Stored data:
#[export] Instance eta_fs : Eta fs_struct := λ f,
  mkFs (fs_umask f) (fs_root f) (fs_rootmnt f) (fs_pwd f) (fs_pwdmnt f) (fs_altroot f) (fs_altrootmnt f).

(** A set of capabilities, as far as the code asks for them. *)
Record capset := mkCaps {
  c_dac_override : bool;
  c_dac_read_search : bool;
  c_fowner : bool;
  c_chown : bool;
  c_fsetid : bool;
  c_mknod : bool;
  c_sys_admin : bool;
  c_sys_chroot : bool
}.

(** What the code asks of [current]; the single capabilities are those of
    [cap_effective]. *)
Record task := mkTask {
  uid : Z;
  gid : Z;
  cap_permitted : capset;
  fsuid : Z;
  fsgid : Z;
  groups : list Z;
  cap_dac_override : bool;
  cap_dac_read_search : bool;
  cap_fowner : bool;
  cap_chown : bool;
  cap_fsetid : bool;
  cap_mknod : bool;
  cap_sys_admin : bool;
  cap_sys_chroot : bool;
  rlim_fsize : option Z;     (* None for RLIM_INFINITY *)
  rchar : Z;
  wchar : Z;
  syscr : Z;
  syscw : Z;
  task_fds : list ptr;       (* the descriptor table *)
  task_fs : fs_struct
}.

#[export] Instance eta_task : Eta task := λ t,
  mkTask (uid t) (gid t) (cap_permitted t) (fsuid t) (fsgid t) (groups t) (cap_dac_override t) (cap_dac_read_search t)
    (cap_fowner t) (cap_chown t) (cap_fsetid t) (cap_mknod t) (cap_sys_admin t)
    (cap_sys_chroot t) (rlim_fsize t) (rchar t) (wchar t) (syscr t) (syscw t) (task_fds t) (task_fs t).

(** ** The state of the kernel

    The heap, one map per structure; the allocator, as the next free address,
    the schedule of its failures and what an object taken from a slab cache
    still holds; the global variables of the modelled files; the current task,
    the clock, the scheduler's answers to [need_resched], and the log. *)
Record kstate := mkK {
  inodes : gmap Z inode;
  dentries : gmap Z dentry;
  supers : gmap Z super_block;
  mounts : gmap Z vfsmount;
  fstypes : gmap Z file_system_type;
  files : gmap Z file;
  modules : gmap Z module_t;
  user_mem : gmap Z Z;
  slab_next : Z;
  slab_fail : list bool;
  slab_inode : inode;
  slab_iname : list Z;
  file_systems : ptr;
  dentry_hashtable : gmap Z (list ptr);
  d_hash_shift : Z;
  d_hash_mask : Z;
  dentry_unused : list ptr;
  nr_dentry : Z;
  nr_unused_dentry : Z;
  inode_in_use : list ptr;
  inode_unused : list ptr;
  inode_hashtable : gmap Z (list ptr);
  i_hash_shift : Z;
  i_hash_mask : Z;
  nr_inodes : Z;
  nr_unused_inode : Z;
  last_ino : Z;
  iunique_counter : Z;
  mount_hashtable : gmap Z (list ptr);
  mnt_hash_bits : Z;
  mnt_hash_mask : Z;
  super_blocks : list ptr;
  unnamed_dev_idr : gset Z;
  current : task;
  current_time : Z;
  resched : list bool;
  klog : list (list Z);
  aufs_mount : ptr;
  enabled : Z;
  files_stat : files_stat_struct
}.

...

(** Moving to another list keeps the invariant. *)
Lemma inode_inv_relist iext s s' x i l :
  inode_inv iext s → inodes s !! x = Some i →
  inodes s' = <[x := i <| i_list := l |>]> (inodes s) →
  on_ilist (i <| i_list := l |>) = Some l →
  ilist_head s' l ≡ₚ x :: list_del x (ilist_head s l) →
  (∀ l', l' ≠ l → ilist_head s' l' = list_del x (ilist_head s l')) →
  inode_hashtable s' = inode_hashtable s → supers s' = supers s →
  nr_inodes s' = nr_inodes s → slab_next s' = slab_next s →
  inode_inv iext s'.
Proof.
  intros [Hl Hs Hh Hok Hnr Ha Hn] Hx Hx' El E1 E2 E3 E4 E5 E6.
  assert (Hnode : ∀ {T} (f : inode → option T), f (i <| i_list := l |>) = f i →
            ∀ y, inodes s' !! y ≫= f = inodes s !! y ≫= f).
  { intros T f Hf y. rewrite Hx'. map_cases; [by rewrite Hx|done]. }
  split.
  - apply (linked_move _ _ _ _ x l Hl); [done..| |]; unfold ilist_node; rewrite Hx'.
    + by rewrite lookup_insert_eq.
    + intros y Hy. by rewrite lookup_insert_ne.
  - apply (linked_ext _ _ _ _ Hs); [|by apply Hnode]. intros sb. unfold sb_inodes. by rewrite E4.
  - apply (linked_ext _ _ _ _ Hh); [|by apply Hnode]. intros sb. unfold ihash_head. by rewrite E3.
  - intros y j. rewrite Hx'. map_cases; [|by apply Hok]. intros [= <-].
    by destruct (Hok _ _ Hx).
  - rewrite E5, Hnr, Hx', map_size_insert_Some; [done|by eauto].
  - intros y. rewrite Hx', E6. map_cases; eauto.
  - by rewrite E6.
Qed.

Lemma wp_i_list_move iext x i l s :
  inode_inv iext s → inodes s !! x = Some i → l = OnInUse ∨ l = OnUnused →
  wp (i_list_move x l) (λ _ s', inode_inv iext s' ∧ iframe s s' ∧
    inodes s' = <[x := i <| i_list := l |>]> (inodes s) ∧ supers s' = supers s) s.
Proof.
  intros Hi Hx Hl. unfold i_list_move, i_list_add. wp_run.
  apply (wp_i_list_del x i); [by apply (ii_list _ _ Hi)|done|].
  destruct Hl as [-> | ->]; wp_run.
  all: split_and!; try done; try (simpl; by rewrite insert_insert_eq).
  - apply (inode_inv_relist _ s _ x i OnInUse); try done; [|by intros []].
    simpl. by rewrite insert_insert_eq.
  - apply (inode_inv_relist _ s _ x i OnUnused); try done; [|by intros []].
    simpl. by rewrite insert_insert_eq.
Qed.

§ **What you are asked to do**: Repeat the entries above verbatim, but only from the line that has "#[export] Instance eta_fs" down to the line that has "task_fds : list", inclusive.

§ **Exercise answer**:
#[export] Instance eta_fs : Eta fs_struct := λ f,
  mkFs (fs_umask f) (fs_root f) (fs_rootmnt f) (fs_pwd f) (fs_pwdmnt f) (fs_altroot f) (fs_altrootmnt f).

(** A set of capabilities, as far as the code asks for them. *)
Record capset := mkCaps {
  c_dac_override : bool;
  c_dac_read_search : bool;
  c_fowner : bool;
  c_chown : bool;
  c_fsetid : bool;
  c_mknod : bool;
  c_sys_admin : bool;
  c_sys_chroot : bool
}.

(** What the code asks of [current]; the single capabilities are those of
    [cap_effective]. *)
Record task := mkTask {
  uid : Z;
  gid : Z;
  cap_permitted : capset;
  fsuid : Z;
  fsgid : Z;
  groups : list Z;
  cap_dac_override : bool;
  cap_dac_read_search : bool;
  cap_fowner : bool;
  cap_chown : bool;
  cap_fsetid : bool;
  cap_mknod : bool;
  cap_sys_admin : bool;
  cap_sys_chroot : bool;
  rlim_fsize : option Z;     (* None for RLIM_INFINITY *)
  rchar : Z;
  wchar : Z;
  syscr : Z;
  syscw : Z;
  task_fds : list ptr;       (* the descriptor table *)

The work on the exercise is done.